Copy over my site settings

The group_vars folder contains the vault credentials as well as the setup parameters for the various sites you have in the repo. Therefore, I checked whether the format was still the same and then copied them over to the new trellis folder. The hosts/production file contains the IP address of your host. In my case, I updated it to my new host I’d just spun up on Linode in my case.

Copy over SSL Certificates

Ideally, I want a zero downtime upgrade, so my strategy is to deploy the sites on the upgraded server and then switch over the DNS to point to the new server once everything seems to work fine. However, generating a new SSL cert on the new server will fail, because the challenge part, where the Letsencrypt servers request a file on the new server for the domain will use the old server. One solution I found was in this GitHub issue for the Trellis CLI tool where you just copy over the SSL certs from the original server to a new one. Once you switch over your DNS to point to the new server, you can regenerate a cert using Letsencrypt on the new server.

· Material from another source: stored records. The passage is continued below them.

(** What the first step changes: the ["options"] field of ["doc"]. *)
Lemma transform_options_frame fuel data data1 w :
  transform_options fuel data = (Ok data1, w) ->
  same_except "doc" data data1 /\
  match Dict.get "doc" data with
  | Some (JDict doc) =>
      exists doc',
        Dict.get "doc" data1 = Some (JDict doc') /\
        same_except "options" doc doc' /\
        forall table,
          Dict.get "options" doc = Some (JDict table) ->
          exists rows,
            Dict.get "options" doc' = Some (JList (map JDict rows)) /\
            records_of_table "suboptions" table rows
  | Some _ => False
  | None => Dict.get "doc" data1 = None
  end.
Proof.
  intros H. apply transform_options_Ok in H.
  destruct (Dict.get "doc" data) as [v|] eqn:G.
  2:{ subst. split; [apply same_except_refl|assumption]. }
  destruct v; try contradiction.
  destruct (Dict.get "options" d) as [o|] eqn:Go.
  2:{ subst. split; [apply same_except_refl|].
      exists d. split; auto. split; [apply same_except_refl|].
      intros table Ht. discriminate. }
  destruct o;
    try (subst; split; [apply same_except_refl|];
         exists d; split; auto; split; [apply same_except_refl|];
         intros table Ht; discriminate).
  destruct H as [rows [-> Hrec]]. split.
  - apply same_except_set. now rewrite G.
  - eexists. split; [apply DictFacts.get_set_same|]. split.
    + apply same_except_set. now rewrite Go.
    + intros table Ht. inversion Ht; subst. exists rows. split; auto.
      apply DictFacts.get_set_same.
Qed.

(** What the second step changes: the ["return"] field. *)
Lemma transform_return_frame fuel data data2 w :
  transform_return fuel data = (Ok data2, w) ->
  same_except "return" data data2 /\
  (nonempty_mapping (Dict.get "return" data) = false ->
   Dict.get "return" data2 = Dict.get "return" data) /\
  forall table,
    Dict.get "return" data = Some (JDict table) ->
    table <> [] ->
    exists rows,
      Dict.get "return" data2 = Some (JList (map JDict rows)) /\
      records_of_table "contains" table rows.
Proof.
  intros H. apply transform_return_Ok in H.
  destruct (Dict.get "return" data) as [v|] eqn:G.
  2:{ subst. split; [apply same_except_refl|]. split; auto.
      intros table Ht. discriminate. }
  destruct v;
    try (subst; split; [apply same_except_refl|]; split; auto;
         intros table Ht; discriminate).
  destruct d as [|e table'].
  { subst. split; [apply same_except_refl|]. split; auto.
    intros table Ht Hne. inversion Ht; subst. contradiction. }
  destruct H as [rows [-> Hrec]]. split; [|split].
  - apply same_except_set. now rewrite G.
  - discriminate.
  - intros table Ht _. inversion Ht; subst. exists rows. split; auto.
    apply DictFacts.get_set_same.
Qed.

(** C1 (the code differs): a payload whose ["doc"] field is present but not
    a mapping makes the normalizer raise [AttributeError], at [doc.get]:
    [null], a string, a list. *)
Theorem doc_not_a_mapping_raises (fuel : nat) :
  _transform_doc_strings fuel (JDict [("doc", JNull)])
    = (Raise AttributeError, []) /\
  _transform_doc_strings fuel (JDict [("doc", JStr "text")])
    = (Raise AttributeError, []) /\
  _transform_doc_strings fuel (JDict [("doc", JList [])])
    = (Raise AttributeError, []).
Proof. repeat split. Qed.

(** C6 (the code differs): with ["return"] equal to [None] the normalizer
    still raises when ["doc"] is [null]. *)
Theorem return_none_with_null_doc_raises (fuel : nat) :
  _transform_doc_strings fuel (JDict [("doc", JNull); ("return", JNull)])
    = (Raise AttributeError, []).
Proof. reflexivity. Qed.

(** The part of C6 the code keeps: unless ["doc"] is present and not a
    mapping, the normalizer returns and the ["return"] field that is absent,
    [None], empty or not a mapping is as it was. *)
Lemma return_left_untouched fuel data :
  doc_absent_or_mapping data = true ->
  depth (JDict data) <= fuel ->
  nonempty_mapping (Dict.get "return" data) = false ->
  exists out w,
    _transform_doc_strings fuel (JDict data) = (Ok (JDict out), w) /\
    Dict.get "return" out = Dict.get "return" data.
Proof.
  intros Hdoc Hd Hret.
  destruct (transform_doc_strings_returns fuel data Hdoc Hd) as [out [w H]].
  exists out, w. split; auto.
  unfold _transform_doc_strings in H.
  apply bind_Ok_inv in H. destruct H as [data1 [w1 [w2 [H1 [H _]]]]].
  apply bind_Ok_inv in H. destruct H as [data2 [w3 [w4 [H2 [H _]]]]].
  inversion H; subst out.
  apply transform_options_frame in H1. destruct H1 as [[_ F1] _].
  apply transform_return_frame in H2. destruct H2 as [_ [F2 _]].
  assert (E : Dict.get "return" data1 = Dict.get "return" data)
    by (apply F1; discriminate).
  rewrite F2; rewrite E; auto.
Qed.

Lemma Forall2_map_l_in {A B C} (R : B -> C -> Prop) (Q : A -> C -> Prop)
  (f : A -> B) l l' :
  (forall x y, In x l -> R (f x) y -> Q x y) ->
  Forall2 R (map f l) l' -> Forall2 Q l l'.
Proof.
  revert l'. induction l as [|x l IH]; intros l' HRQ H; simpl in H.
  - inversion H. constructor.
  - inversion H; subst. constructor.
    + apply HRQ; auto. now left.
    + apply IH; auto. intros x' y' Hin. apply HRQ. now right.
Qed.
(** * Telco billings warehouse: a shallow embedding of the ETL pipeline

    The development follows the layout of the [exacaster_task] package:

    - [MD5]: the digest that PostgreSQL's [MD5()] computes (RFC 1321),
      used by the stored function [generate_event_uuid];
    - the data model: staged and permanent rows, the catalogue of the
      permanent store and the connection with its open transaction;
    - [common/sql_queries.py]: every statement, with the meaning the
      server gives it;
    - [pipelines/telco_billings_pipeline.py]: validation, load, quality
      checks, views and retention;
    - [main.py]: the orchestrator;
    - the properties of the specification. *)

From Stdlib Require Import ZArith String Ascii List Lia Bool DecimalString.
From stdpp Require Import base option list gmap strings.

Import ListNotations.
Local Open Scope Z_scope.
Local Open Scope string_scope.

(** ** The MD5 digest (RFC 1321)

    Words are 32-bit values held in [Z]; every addition is reduced with
    the mask, rotations are written with shifts. *)

Module MD5.

Definition mask32 : Z := 0xFFFFFFFF.

Definition add32 (a b : Z) : Z := Z.land (a + b) mask32.

Definition not32 (a : Z) : Z := Z.lxor a mask32.

Definition rotl32 (x n : Z) : Z :=
  Z.land (Z.lor (Z.shiftl x n) (Z.shiftr x (32 - n))) mask32.

(** [K.(i) = floor (2^32 * |sin (i + 1)|)]. *)
Definition K : list Z :=
  [ 0xd76aa478; 0xe8c7b756; 0x242070db; 0xc1bdceee;
    0xf57c0faf; 0x4787c62a; 0xa8304613; 0xfd469501;
    0x698098d8; 0x8b44f7af; 0xffff5bb1; 0x895cd7be;
    0x6b901122; 0xfd987193; 0xa679438e; 0x49b40821;
    0xf61e2562; 0xc040b340; 0x265e5a51; 0xe9b6c7aa;
    0xd62f105d; 0x02441453; 0xd8a1e681; 0xe7d3fbc8;
    0x21e1cde6; 0xc33707d6; 0xf4d50d87; 0x455a14ed;
    0xa9e3e905; 0xfcefa3f8; 0x676f02d9; 0x8d2a4c8a;
    0xfffa3942; 0x8771f681; 0x6d9d6122; 0xfde5380c;
    0xa4beea44; 0x4bdecfa9; 0xf6bb4b60; 0xbebfbc70;
    0x289b7ec6; 0xeaa127fa; 0xd4ef3085; 0x04881d05;
    0xd9d4d039; 0xe6db99e5; 0x1fa27cf8; 0xc4ac5665;
    0xf4292244; 0x432aff97; 0xab9423a7; 0xfc93a039;
    0x655b59c3; 0x8f0ccc92; 0xffeff47d; 0x85845dd1;
    0x6fa87e4f; 0xfe2ce6e0; 0xa3014314; 0x4e0811a1;
    0xf7537e82; 0xbd3af235; 0x2ad7d2bb; 0xeb86d391 ].

(** Per-round left rotations. *)
Definition R : list Z :=
  [ 7; 12; 17; 22; 7; 12; 17; 22; 7; 12; 17; 22; 7; 12; 17; 22;
    5;  9; 14; 20; 5;  9; 14; 20; 5;  9; 14; 20; 5;  9; 14; 20;
    4; 11; 16; 23; 4; 11; 16; 23; 4; 11; 16; 23; 4; 11; 16; 23;
    6; 10; 15; 21; 6; 10; 15; 21; 6; 10; 15; 21; 6; 10; 15; 21 ].

Definition state : Type := (Z * Z * Z * Z)%type.

Definition init : state := (0x67452301, 0xefcdab89, 0x98badcfe, 0x10325476).

(** The round function and the index of the message word it reads. *)
Definition mix (i : nat) (b c d : Z) : Z :=
  if (i <? 16)%nat then Z.lor (Z.land b c) (Z.land (not32 b) d)
  else if (i <? 32)%nat then Z.lor (Z.land d b) (Z.land (not32 d) c)
  else if (i <? 48)%nat then Z.lxor b (Z.lxor c d)
  else Z.lxor c (Z.lor b (not32 d)).

Definition word_index (i : nat) : nat :=
  if (i <? 16)%nat then i
  else if (i <? 32)%nat then ((5 * i + 1) mod 16)%nat
  else if (i <? 48)%nat then ((3 * i + 5) mod 16)%nat
  else ((7 * i) mod 16)%nat.

Definition step (M : list Z) (st : state) (i : nat) : state :=
  let '(a, b, c, d) := st in
  let f := add32 (add32 (add32 (mix i b c d) a) (nth i K 0))
                 (nth (word_index i) M 0) in
  (d, add32 b (rotl32 f (nth i R 0)), b, c).

(** Sixteen little-endian words of a 64-byte block. *)
Fixpoint words (n : nat) (bytes : list Z) : list Z :=
  match n with
  | O => []
  | S n' =>
      match bytes with
      | b0 :: b1 :: b2 :: b3 :: rest =>
          (b0 + Z.shiftl b1 8 + Z.shiftl b2 16 + Z.shiftl b3 24) :: words n' rest
      | _ => []
      end
  end.

Definition compress (st : state) (block : list Z) : state :=
  let M := words 16 block in
  let '(a, b, c, d) := st in
  let '(a', b', c', d') := fold_left (step M) (seq 0 64) st in
  (add32 a a', add32 b b', add32 c c', add32 d d').

Fixpoint absorb (nblocks : nat) (bytes : list Z) (st : state) : state :=
  match nblocks with
  | O => st
  | S n => absorb n (skipn 64 bytes) (compress st (firstn 64 bytes))
  end.

Definition le_bytes (width : nat) (w : Z) : list Z :=
  map (fun k => Z.land (Z.shiftr w (8 * Z.of_nat k)) 0xFF) (seq 0 width).

(** Message, the byte 0x80, zeros up to 56 modulo 64, the bit length on
    eight bytes. *)
Definition pad (msg : list Z) : list Z :=
  let len := Z.of_nat (List.length msg) in
  let zeros := Z.to_nat ((55 - len) mod 64) in
  msg ++ [0x80] ++ repeat 0 zeros ++ le_bytes 8 (Z.land (8 * len) 0xFFFFFFFFFFFFFFFF).

Definition hex_digit (n : Z) : ascii :=
  nth (Z.to_nat n)
      (list_ascii_of_string "0123456789abcdef") "0"%char.

Definition hex_byte (b : Z) : string :=
  String (hex_digit (Z.shiftr b 4)) (String (hex_digit (Z.land b 0xF)) EmptyString).

Definition hex_word (w : Z) : string :=
  hex_byte (Z.land w 0xFF) ++
  hex_byte (Z.land (Z.shiftr w 8) 0xFF) ++
  hex_byte (Z.land (Z.shiftr w 16) 0xFF) ++
  hex_byte (Z.land (Z.shiftr w 24) 0xFF).

Definition bytes_of_string (s : string) : list Z :=
  map (fun c => Z.of_N (N_of_ascii c)) (list_ascii_of_string s).

Definition digest (s : string) : state :=
  let padded := pad (bytes_of_string s) in
  absorb (List.length padded / 64) padded init.

(** The digest as PostgreSQL renders it: 32 lower-case hex digits. *)
Definition md5 (s : string) : string :=
  let '(a, b, c, d) := digest s in
  hex_word a ++ hex_word b ++ hex_word c ++ hex_word d.

End MD5.

(** ** Values and rows

    Column values are held the way the server stores them: [INTEGER]
    as [Z], [TIMESTAMP WITH TIME ZONE] as the microseconds of the
    instant, [NUMERIC(18,8)] as the value scaled by [10^8], [FLOAT8] as
    the 64 bits of the double, text as [string]. SQL [NULL] is [None]. *)

Definition int_text (z : Z) : string :=
  DecimalString.NilZero.string_of_int (Z.to_int z).

(** The columns of the staging table, in the order of the CSV file. *)
Record StagingRow : Type := {
  customer_id : option Z;
  event_start_time : option Z;
  event_type : option string;
  rate_plan_id : option Z;
  billing_flag_one : option Z;
  billing_flag_two : option Z;
  duration : option Z;
  charge : option Z;
  month : option string
}.

(** A row of [telco_billings_usage]: the staged columns and the primary
    key [event_uuid], which is never null. *)
Record UsageRow : Type := {
  staged : StagingRow;
  event_uuid : string
}.

(** What the server answers when it reads a field or renders a value. *)
Inductive parsed (T : Type) : Type :=
| Accepted (v : T)
| Rejected (sqlstate : string).
Arguments Accepted {T} v.
Arguments Rejected {T} sqlstate.

(** The parts of PostgreSQL that the repository relies on and does not
    define: the input functions of the column types as [COPY] applies
    them to one non-empty field written by [csv.writer] ([Rejected] when
    the server refuses the line), the text form of a timestamp and of a
    numeric (they depend on the session), interval subtraction (calendar
    arithmetic in the session's time zone) and the wording of server
    errors. *)
Class Server : Type := {
  int4_in : string -> parsed Z;
  timestamptz_in : string -> parsed Z;
  varchar_in : nat -> string -> parsed string;
  float8_in : string -> parsed Z;
  numeric_in : string -> parsed Z;
  timestamptz_out : Z -> string;
  numeric_out : Z -> string;
  minus_days : Z -> Z -> Z;
  minus_months : Z -> Z -> Z;
  server_message : string -> string -> string
}.

(** ** Exceptions and logging *)

(** The exceptions of a run, by the handler of [main.py] that catches
    them: [FileNotFoundError]; [ValueError] and its subclasses
    ([UnicodeDecodeError] among them); [psycopg2.Error]; and any other
    [Exception] ([csv.Error], [IsADirectoryError], [PermissionError],
    ...), with the name of its class. *)
Inductive exn : Type :=
| FileNotFoundError (msg : string)
| ValueError (msg : string)
| Psycopg2Error (pgcode : option string) (msg : string)
| OtherError (type_name msg : string).

(** [str(e)] *)
Definition str (e : exn) : string :=
  match e with
  | FileNotFoundError msg => msg
  | ValueError msg => msg
  | Psycopg2Error _ msg => msg
  | OtherError _ msg => msg
  end.

Inductive outcome (A : Type) : Type :=
| Ok (a : A)
| Raise (e : exn).
Arguments Ok {A} a.
Arguments Raise {A} e.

Dump and Restore the Database and copy over the media files

This part could be automated in Ansible workbooks but for speed, I just did it manually (writing this out from memory).
# on the old host
cd /srv/www/thomascarney.org/current
wp db export - | gzip > database_backup_thomas_carney_org.gz

# rsync the backup to my local machine
rsync -a web@173.230.140.56:~/database_backup_thomas_carney_org.gz ~/dev/database_backups

# rsync the backup to the new host
rsync database_backup_thomas_carney_org.gz web@104.200.28.168:/home/web

# on the new host restore the database back into the database
gunzip -k ~/database_backup_thomas_carney_org.gz
mysql thomas_carney_production < database_backup_thomas_carney_org

# Rsync the uploads folder from the old host to my local machine
rsync -arv web@173.230.140.56:/srv/www/thomascarney.org/shared/uploads ~/dev/uploads

# Rsync the uploads to the new host
rsync -rv uploads web@104.200.28.168:/srv/www/thomascarney.org/shared

Test the new host to see if everything is working correctly

In order to do this, I update my /etc/hosts file to point to the new host. This way, I can browse the new host without having to switch over the DNS. This lets me catch any issues before rolling out the new host publically.
sudo vim /etc/hosts
# add the following to the file
104.200.28.168 thomascarney.org

Update my DNS settings to point to the new host

Now, I can finally update my dns settings on my domain host to point to the brand new shiny server.